--- Extracted entries Enclosed Below ---
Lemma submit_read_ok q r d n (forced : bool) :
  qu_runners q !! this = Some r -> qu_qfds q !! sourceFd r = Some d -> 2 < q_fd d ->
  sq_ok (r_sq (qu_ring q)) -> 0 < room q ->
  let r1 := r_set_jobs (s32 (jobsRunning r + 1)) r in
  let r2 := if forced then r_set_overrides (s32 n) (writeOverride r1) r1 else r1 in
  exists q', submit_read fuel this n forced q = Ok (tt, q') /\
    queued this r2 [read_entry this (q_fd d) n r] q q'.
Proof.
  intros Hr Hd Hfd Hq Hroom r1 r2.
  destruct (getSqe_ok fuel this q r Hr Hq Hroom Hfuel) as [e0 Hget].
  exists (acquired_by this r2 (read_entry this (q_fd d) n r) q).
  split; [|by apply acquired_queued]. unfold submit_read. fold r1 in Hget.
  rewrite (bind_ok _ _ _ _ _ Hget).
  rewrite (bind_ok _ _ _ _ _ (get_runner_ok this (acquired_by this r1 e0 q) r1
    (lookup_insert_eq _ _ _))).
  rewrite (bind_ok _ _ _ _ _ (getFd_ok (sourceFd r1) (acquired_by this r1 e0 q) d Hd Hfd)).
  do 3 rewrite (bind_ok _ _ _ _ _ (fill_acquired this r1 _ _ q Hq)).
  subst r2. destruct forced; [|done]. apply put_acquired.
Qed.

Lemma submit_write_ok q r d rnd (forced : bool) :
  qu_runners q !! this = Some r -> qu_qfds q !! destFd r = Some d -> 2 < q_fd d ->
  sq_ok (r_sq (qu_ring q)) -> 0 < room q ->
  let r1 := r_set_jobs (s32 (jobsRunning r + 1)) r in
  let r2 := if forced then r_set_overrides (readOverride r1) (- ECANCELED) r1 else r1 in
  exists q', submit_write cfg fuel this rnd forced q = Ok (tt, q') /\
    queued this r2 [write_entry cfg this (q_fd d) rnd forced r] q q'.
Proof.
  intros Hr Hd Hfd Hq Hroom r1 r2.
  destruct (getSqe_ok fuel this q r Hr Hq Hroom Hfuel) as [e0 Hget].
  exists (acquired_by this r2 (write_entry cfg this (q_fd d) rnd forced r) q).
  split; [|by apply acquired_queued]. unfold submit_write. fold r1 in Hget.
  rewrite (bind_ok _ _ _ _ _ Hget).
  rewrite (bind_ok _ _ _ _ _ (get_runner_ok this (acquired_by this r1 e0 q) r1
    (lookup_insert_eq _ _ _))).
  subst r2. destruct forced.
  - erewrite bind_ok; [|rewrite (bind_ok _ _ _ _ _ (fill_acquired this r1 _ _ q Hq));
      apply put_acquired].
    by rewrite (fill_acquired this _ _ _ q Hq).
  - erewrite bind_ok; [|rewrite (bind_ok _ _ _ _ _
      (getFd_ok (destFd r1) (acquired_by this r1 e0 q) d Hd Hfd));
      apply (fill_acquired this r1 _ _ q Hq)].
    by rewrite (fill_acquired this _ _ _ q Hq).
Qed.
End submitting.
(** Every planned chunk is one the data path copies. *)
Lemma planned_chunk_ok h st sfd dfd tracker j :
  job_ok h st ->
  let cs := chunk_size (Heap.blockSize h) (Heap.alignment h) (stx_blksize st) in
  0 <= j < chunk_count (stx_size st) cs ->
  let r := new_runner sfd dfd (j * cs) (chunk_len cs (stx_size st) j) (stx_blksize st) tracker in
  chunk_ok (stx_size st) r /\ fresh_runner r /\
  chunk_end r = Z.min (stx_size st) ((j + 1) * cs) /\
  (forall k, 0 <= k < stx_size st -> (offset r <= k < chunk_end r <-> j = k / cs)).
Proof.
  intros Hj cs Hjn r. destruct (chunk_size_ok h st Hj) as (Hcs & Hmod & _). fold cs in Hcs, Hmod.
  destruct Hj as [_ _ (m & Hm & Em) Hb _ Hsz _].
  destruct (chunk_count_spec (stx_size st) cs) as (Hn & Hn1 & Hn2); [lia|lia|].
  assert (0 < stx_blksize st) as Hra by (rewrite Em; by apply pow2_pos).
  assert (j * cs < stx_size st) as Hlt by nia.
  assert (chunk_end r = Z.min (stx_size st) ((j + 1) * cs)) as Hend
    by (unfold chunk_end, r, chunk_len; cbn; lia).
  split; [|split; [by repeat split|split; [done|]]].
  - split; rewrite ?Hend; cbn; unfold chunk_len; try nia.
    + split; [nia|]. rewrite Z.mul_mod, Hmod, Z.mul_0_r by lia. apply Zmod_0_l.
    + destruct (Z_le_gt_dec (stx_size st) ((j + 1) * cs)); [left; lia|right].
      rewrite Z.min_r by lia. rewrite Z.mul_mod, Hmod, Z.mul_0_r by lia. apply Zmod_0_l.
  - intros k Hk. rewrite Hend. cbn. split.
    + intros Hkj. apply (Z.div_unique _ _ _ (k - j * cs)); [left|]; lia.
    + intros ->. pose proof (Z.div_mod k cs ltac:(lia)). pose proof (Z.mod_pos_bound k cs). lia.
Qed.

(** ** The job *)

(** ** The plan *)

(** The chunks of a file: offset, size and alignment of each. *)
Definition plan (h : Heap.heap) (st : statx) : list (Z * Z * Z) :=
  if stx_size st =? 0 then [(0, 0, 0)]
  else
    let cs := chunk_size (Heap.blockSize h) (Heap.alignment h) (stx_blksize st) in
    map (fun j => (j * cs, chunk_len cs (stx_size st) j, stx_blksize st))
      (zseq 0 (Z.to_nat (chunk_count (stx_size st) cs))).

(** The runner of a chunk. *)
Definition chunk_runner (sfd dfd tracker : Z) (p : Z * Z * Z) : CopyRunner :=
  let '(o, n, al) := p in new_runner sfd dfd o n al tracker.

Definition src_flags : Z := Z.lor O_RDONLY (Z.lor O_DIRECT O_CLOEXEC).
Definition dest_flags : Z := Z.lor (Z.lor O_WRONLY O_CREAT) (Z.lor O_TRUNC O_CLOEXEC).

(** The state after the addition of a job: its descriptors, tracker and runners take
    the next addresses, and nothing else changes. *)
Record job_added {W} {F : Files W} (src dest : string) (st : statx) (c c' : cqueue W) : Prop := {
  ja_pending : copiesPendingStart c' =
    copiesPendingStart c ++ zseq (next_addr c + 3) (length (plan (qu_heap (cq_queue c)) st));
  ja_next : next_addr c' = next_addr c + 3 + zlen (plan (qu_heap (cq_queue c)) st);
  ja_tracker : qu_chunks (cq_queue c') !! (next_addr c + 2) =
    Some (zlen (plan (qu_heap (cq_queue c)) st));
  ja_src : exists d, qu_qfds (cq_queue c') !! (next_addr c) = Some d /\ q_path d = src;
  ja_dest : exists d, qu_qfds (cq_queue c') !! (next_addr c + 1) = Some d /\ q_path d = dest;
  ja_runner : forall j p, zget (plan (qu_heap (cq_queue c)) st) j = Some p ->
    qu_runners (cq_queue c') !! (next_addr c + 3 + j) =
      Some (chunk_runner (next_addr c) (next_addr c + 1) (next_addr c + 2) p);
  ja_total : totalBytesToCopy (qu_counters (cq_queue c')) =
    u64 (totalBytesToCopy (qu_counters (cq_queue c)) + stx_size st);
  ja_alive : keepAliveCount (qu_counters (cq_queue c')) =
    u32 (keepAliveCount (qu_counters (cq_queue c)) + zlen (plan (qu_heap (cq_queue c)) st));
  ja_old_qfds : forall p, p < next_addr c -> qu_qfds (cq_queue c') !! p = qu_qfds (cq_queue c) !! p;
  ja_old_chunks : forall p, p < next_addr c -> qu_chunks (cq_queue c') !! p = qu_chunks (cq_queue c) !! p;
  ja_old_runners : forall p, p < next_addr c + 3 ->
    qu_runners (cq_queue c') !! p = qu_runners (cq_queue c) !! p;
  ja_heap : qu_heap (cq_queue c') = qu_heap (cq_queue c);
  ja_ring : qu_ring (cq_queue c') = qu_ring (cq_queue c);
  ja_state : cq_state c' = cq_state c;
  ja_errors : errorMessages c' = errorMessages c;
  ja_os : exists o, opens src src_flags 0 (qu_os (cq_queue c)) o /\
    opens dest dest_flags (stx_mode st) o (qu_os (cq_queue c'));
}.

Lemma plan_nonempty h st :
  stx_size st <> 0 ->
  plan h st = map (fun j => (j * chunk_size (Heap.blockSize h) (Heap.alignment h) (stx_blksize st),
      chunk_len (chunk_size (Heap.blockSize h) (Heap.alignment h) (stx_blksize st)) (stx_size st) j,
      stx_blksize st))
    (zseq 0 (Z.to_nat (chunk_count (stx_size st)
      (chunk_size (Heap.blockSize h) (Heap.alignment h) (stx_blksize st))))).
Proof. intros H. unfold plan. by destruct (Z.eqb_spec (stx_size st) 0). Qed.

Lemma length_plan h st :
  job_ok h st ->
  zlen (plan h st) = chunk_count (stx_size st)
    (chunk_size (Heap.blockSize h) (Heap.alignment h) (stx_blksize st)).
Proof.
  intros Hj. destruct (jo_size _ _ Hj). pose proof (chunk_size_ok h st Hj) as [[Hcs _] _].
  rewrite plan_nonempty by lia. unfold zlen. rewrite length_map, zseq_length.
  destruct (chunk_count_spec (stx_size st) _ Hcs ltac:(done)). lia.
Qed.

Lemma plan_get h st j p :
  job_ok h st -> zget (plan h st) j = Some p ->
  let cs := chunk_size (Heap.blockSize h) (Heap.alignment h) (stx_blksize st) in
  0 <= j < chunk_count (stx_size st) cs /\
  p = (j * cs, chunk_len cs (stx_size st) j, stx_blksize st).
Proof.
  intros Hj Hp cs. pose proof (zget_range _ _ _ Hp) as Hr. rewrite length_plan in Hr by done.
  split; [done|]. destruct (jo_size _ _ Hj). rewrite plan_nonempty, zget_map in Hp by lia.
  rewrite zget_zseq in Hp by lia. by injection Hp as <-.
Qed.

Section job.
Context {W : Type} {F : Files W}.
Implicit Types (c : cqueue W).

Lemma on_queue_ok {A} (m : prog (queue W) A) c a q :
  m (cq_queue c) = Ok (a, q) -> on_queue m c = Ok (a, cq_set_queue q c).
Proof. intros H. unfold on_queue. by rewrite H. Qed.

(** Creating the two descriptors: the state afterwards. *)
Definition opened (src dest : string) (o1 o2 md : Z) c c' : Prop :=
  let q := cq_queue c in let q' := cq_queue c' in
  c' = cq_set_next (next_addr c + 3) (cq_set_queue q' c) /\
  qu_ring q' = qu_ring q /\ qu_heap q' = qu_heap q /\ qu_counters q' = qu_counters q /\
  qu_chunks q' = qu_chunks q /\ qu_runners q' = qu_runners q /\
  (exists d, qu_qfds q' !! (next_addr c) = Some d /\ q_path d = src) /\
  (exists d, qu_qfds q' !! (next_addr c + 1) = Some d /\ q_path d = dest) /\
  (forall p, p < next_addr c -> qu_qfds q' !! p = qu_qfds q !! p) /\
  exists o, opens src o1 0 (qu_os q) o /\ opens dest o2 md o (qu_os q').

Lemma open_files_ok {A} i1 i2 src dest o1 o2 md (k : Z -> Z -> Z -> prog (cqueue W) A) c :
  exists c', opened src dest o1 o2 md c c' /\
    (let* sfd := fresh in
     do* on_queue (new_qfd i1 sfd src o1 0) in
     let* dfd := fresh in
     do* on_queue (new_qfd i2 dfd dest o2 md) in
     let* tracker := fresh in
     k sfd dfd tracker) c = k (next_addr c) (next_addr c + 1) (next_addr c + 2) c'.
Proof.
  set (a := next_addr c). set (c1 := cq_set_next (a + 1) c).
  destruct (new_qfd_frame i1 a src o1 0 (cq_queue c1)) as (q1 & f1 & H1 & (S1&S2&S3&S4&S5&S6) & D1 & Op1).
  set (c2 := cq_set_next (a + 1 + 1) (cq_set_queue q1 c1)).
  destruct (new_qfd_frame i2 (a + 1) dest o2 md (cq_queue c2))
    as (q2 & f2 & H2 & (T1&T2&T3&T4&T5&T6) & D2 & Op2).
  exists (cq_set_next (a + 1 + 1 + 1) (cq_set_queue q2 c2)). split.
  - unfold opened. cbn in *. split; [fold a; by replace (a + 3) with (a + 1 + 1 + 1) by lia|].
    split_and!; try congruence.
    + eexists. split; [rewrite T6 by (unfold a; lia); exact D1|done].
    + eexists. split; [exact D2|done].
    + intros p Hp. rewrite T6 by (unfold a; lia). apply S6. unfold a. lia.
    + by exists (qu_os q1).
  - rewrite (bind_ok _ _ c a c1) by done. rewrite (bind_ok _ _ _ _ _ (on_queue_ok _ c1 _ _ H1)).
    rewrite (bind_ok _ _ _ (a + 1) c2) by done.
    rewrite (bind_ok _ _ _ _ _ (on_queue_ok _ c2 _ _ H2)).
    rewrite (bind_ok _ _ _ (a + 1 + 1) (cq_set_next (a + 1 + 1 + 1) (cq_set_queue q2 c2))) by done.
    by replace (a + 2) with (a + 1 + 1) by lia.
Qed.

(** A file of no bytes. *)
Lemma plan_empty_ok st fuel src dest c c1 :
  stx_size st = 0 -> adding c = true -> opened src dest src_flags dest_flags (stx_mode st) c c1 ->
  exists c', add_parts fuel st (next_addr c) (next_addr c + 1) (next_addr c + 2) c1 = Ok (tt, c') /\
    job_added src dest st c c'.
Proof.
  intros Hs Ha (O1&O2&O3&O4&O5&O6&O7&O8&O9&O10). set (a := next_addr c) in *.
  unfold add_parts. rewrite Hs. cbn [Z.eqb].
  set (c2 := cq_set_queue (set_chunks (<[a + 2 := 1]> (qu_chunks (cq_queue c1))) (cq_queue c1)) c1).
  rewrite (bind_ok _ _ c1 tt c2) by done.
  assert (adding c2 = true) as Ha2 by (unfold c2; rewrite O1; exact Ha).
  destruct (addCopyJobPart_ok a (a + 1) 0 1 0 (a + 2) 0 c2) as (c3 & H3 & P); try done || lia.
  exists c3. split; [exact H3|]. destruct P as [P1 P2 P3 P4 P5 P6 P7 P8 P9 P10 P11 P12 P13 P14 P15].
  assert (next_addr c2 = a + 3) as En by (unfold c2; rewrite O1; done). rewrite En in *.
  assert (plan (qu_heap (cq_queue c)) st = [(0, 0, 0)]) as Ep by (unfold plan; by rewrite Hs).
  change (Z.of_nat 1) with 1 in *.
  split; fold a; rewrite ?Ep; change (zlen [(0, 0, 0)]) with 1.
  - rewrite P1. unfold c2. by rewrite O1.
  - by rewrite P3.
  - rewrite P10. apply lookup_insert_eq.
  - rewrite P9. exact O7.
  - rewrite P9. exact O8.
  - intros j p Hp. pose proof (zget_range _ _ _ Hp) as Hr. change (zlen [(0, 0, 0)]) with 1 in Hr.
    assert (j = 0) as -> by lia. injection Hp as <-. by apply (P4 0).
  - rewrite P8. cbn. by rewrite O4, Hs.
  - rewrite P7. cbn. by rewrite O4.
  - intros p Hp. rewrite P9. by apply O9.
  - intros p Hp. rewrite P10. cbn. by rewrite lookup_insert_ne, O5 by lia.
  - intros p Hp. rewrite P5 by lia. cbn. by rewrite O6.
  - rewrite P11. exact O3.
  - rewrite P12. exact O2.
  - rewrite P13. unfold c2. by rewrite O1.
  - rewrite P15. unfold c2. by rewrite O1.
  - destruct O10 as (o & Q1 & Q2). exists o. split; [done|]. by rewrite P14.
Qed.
--- End of Enclosed Extracted entries ---
• [Problem requirements] Restate word for word the lines from the line containing "- rewrite P15. unfold c2. by rewrite O1." through the last line of the listing, inclusive, and nothing beyond them.

• [Result]
  - rewrite P15. unfold c2. by rewrite O1.
  - destruct O10 as (o & Q1 & Q2). exists o. split; [done|]. by rewrite P14.
Qed.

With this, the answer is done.